* WHAT THE EXERCISE ASKS *
Scan the material below for the string "with", and copy every line where it shows up.

────────────────────────────────────────

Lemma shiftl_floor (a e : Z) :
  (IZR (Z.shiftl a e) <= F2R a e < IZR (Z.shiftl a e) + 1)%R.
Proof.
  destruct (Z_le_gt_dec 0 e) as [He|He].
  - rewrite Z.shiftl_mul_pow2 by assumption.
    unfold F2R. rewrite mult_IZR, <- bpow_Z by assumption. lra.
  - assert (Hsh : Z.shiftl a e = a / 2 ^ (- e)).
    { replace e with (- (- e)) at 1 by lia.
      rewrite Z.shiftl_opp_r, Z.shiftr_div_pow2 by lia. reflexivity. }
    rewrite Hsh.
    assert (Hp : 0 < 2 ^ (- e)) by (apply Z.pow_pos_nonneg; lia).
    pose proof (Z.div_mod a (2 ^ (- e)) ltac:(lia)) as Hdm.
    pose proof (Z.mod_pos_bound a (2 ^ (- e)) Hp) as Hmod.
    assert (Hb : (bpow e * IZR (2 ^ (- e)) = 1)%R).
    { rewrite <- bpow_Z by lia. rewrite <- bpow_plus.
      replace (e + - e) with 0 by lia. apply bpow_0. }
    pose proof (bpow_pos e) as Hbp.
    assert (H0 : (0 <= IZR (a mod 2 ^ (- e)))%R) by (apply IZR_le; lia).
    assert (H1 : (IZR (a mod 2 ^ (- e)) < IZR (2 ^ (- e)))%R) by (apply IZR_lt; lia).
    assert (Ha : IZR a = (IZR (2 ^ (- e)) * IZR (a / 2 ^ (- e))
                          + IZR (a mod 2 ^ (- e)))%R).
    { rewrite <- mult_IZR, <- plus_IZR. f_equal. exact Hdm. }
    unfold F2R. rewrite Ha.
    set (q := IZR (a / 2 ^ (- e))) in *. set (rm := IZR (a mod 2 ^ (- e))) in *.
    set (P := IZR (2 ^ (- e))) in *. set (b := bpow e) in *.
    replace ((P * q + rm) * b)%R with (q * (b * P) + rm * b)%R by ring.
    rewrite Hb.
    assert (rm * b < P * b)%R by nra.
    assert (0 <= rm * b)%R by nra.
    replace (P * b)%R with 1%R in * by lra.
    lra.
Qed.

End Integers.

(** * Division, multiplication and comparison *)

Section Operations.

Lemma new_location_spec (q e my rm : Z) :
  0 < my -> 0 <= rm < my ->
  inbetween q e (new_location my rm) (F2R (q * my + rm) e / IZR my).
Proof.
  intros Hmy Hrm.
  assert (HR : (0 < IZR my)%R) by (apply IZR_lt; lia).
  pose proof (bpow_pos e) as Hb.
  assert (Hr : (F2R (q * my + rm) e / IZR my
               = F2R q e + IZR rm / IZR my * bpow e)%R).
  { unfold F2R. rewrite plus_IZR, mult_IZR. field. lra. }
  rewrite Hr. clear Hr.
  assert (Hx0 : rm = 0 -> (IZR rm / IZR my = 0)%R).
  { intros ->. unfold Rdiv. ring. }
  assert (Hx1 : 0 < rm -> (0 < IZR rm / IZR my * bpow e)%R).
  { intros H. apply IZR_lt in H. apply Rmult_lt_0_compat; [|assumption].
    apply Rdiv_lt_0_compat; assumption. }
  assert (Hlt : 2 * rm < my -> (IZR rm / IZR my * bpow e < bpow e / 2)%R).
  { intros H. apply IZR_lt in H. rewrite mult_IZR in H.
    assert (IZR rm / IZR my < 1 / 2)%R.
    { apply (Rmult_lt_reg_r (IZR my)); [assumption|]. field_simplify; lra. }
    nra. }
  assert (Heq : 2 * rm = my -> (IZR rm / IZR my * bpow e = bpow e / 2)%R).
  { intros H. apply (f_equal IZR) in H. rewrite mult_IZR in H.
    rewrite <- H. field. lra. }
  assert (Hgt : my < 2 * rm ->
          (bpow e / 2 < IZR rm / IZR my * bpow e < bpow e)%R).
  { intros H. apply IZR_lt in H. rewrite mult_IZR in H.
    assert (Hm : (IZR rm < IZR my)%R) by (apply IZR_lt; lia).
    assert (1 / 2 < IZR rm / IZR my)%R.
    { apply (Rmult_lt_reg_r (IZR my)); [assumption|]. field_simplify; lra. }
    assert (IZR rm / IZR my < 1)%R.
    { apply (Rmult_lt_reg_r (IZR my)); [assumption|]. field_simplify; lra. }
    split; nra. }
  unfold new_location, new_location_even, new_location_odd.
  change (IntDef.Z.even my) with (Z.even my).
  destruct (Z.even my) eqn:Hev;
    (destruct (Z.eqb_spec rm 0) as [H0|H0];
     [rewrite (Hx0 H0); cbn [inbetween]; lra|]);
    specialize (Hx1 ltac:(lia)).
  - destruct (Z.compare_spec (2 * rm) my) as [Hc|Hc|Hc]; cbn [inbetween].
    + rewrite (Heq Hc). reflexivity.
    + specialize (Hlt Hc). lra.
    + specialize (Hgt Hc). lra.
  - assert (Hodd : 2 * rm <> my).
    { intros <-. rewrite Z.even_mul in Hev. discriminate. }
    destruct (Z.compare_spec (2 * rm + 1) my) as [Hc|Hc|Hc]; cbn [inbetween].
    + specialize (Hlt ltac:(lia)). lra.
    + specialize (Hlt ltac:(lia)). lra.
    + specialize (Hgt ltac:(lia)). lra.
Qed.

────────────────────────────────────────

* ANSWER TO THE EXERCISE *
    { replace e with (- (- e)) at 1 by lia.
      replace (e + - e) with 0 by lia. apply bpow_0. }
    replace ((P * q + rm) * b)%R with (q * (b * P) + rm * b)%R by ring.
    replace (P * b)%R with 1%R in * by lra.
  change (IntDef.Z.even my) with (Z.even my).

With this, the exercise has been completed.